▶ Work instruction
Would you please copy each line of the listing that mentions "whose"?

▶ Provided records
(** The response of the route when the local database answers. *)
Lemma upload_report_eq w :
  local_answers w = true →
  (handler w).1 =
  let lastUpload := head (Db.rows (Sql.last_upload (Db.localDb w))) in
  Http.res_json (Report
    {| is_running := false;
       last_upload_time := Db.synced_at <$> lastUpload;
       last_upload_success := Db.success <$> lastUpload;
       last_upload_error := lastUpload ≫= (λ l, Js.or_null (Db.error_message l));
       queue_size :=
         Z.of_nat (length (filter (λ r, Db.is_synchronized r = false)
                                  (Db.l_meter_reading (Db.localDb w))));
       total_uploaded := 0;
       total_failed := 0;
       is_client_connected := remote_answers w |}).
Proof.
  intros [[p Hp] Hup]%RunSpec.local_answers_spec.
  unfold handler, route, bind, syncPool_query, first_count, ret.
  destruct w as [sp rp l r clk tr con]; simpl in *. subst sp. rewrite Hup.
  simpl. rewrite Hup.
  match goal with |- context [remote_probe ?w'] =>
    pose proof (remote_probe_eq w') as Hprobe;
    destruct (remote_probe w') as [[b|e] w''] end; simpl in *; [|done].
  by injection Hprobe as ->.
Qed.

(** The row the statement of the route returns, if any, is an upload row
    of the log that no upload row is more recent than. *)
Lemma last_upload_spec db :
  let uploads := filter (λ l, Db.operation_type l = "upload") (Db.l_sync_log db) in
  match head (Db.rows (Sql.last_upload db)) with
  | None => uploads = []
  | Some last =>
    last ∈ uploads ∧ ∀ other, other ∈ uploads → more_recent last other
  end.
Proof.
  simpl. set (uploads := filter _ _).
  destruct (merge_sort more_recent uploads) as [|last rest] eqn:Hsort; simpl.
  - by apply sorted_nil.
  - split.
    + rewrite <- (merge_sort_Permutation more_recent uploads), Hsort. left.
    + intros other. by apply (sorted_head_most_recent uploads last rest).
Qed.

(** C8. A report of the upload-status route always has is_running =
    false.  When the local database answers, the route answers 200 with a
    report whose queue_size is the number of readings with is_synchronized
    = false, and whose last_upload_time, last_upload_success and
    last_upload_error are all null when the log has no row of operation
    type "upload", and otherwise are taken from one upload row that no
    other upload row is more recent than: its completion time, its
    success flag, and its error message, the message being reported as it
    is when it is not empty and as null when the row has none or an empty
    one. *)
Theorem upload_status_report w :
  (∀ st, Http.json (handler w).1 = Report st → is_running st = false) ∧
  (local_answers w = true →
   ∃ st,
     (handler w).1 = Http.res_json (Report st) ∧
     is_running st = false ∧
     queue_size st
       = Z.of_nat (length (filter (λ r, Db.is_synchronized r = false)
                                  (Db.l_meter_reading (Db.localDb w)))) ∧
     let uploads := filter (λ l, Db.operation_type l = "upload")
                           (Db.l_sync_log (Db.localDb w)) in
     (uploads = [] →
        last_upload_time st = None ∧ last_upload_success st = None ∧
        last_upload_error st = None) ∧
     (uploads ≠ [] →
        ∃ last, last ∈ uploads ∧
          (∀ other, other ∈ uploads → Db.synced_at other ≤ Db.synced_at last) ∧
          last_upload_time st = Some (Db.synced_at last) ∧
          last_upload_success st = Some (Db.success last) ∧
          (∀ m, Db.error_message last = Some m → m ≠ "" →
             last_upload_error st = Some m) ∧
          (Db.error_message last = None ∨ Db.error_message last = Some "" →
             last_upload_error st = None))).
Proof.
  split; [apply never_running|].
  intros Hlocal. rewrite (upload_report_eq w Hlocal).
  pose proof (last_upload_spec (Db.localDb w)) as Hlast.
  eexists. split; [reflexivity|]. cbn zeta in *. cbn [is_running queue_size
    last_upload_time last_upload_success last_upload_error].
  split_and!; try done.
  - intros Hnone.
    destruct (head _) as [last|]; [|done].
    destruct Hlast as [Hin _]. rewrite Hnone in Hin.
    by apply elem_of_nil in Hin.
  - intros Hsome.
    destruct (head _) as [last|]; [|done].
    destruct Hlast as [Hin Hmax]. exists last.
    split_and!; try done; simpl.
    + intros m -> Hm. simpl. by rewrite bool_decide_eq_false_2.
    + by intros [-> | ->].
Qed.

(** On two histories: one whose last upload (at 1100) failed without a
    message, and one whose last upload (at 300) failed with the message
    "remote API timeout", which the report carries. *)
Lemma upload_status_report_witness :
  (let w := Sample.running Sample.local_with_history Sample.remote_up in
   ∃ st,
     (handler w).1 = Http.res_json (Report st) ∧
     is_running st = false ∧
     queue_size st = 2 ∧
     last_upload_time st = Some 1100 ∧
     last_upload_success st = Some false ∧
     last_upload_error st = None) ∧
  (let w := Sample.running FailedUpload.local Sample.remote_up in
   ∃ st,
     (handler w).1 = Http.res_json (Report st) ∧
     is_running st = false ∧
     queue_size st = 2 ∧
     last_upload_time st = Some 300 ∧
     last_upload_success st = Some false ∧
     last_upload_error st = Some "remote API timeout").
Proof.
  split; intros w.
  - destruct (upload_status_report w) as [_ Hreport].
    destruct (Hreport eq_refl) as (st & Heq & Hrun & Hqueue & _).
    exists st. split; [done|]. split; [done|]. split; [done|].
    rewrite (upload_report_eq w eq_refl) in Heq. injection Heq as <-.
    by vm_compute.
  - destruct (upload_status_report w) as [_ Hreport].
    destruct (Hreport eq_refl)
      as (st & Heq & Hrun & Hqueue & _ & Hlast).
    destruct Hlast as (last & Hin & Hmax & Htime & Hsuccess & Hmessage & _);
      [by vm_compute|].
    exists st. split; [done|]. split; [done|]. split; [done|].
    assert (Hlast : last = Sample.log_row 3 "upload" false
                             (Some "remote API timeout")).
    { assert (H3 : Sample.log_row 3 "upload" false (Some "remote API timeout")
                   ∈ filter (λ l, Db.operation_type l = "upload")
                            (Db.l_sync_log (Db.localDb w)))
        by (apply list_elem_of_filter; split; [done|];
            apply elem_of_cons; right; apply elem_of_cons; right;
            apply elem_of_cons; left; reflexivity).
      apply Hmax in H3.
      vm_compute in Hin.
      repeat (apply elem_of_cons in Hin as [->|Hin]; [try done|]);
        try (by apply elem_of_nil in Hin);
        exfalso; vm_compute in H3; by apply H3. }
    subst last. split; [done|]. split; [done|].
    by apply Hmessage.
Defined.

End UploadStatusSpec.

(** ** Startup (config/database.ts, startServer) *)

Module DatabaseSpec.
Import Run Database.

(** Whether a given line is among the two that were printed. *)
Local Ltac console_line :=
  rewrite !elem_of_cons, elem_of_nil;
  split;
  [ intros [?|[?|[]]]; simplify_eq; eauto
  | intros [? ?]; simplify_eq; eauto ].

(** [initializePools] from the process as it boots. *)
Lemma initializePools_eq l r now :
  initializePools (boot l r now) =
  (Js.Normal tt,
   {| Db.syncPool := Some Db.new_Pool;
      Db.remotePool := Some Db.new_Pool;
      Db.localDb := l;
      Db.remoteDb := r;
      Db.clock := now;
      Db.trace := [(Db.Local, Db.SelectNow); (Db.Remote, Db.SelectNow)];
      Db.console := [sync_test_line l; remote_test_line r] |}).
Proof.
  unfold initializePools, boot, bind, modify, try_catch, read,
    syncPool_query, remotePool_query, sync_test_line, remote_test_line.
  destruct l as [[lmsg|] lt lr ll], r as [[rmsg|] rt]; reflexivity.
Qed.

▶ Written response
    report whose queue_size is the number of readings with is_synchronized
    = false, and whose last_upload_time, last_upload_success and
(** On two histories: one whose last upload (at 1100) failed without a
    message, and one whose last upload (at 300) failed with the message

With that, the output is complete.